§ **Data for processing**:
Lemma strategy_breadcrumb_absent page d :
  querySelector page breadcrumb_link = None ->
  strategy_breadcrumb page d = d.
Proof.
  intros H. unfold strategy_breadcrumb. rewrite H. now destruct (negb _).
Qed.

Lemma key_loop_good page selectors d :
  good_key (key d) -> good_key (key (key_loop page selectors d)).
Proof.
  intros G. induction selectors as [|sel rest IH]; cbn [key_loop];
    [assumption|].
  destruct (querySelector page sel) as [text|]; [|assumption].
  destruct (exec text_key_re text) as [m|] eqn:E; [|assumption].
  apply good_key_upper. eapply text_key_captured; eassumption.
Qed.

Lemma strategy_selectors_good page d :
  good_key (key d) -> good_key (key (strategy_selectors page d)).
Proof.
  intros G. unfold strategy_selectors.
  destruct (negb _); [now apply key_loop_good | assumption].
Qed.

Lemma summary_loop_key page selectors d :
  key (summary_loop page selectors d) = key d.
Proof.
  induction selectors as [|sel rest IH]; cbn [summary_loop]; [reflexivity|].
  destruct (querySelector page sel); [|assumption].
  destruct (truthy _); [reflexivity | assumption].
Qed.

Lemma strategy_title_good page d :
  good_key (key d) -> good_key (key (strategy_title page d)).
Proof.
  intros G. unfold strategy_title.
  destruct (_ && _); [|assumption].
  destruct (exec title_re (title page)) as [m|] eqn:E; [|assumption].
  destruct (negb _); [|assumption].
  apply good_key_upper. eapply title_key_captured; eassumption.
Qed.

Lemma canonical_url_key page d : key (canonical_url page d) = key d.
Proof. unfold canonical_url. now destruct (truthy _). Qed.

(** X4: where the page has no breadcrumb link, the returned key is null or
    matches [A-Z][A-Z0-9]+-[0-9]+ in upper case. *)
Lemma validated_key page :
  querySelector page breadcrumb_link = None ->
  match key (extractIssueData URLSearchParams page) with
  | Null => True
  | Undefined => False
  | Str k => test key_pattern k = true /\ toUpperCase k = k
  end.
Proof.
  intros Hb.
  assert (G : good_key (key (extractIssueData URLSearchParams page))).
  { unfold extractIssueData.
    rewrite canonical_url_key. apply strategy_title_good.
    rewrite summary_loop_key. apply strategy_selectors_good.
    rewrite (strategy_breadcrumb_absent _ _ Hb).
    apply strategy_param_good, strategy_url_good. now left. }
  destruct G as [-> | (k & -> & Hk)]; [exact I|].
  now apply upper_key_text_pattern.
Qed.

End ValidatedKeys.

(** * The clipboard fallback *)
Section ClipboardFallback.
Import JS Completion Popup.

Variable World : Type.
Variable ClipboardItem : Type.
Variable new_ClipboardItem : list (string * Blob) -> M World ClipboardItem.
Variable clipboard_write : list ClipboardItem -> M World unit.
Variable clipboard_writeText : string -> M World unit.
Variable console_warn : string -> error -> World -> World.

(** The rich write throws when the ClipboardItem cannot be built or when
    the write itself is rejected, and only then. *)
Lemma rich_write_throws html plainText w e w' :
  rich_write World ClipboardItem new_ClipboardItem clipboard_write
    html plainText w = (Throw e, w') <->
  (new_ClipboardItem
     [("text/html", {| blobParts := [html]; type := "text/html" |});
      ("text/plain", {| blobParts := [plainText]; type := "text/plain" |})] w
   = (Throw e, w'))
  \/ (exists item w1,
        new_ClipboardItem
          [("text/html", {| blobParts := [html]; type := "text/html" |});
           ("text/plain", {| blobParts := [plainText]; type := "text/plain" |})]
          w
        = (Normal item, w1)
        /\ clipboard_write [item] w1 = (Throw e, w')).
Proof.
  unfold rich_write, bindM.
  destruct (new_ClipboardItem _ w) as [[item|e0] w1]; split.
  - intros H. right. now exists item, w1.
  - intros [H | (item' & w1' & H1 & H2)]; [discriminate|].
    injection H1 as E1 E2. subst item' w1'. exact H2.
  - intros H. injection H as -> ->. now left.
  - intros [H | (item' & w1' & H1 & H2)]; [|discriminate].
    now injection H as -> ->.
Qed.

§ **Work instruction**: Using the entries shown above, reproduce verbatim the lines from the line bearing "Import JS Completion Popup." to the line bearing "(** The rich", inclusive.

§ **Result of the exercise**:
Import JS Completion Popup.

Variable World : Type.
Variable ClipboardItem : Type.
Variable new_ClipboardItem : list (string * Blob) -> M World ClipboardItem.
Variable clipboard_write : list ClipboardItem -> M World unit.
Variable clipboard_writeText : string -> M World unit.
Variable console_warn : string -> error -> World -> World.

(** The rich write throws when the ClipboardItem cannot be built or when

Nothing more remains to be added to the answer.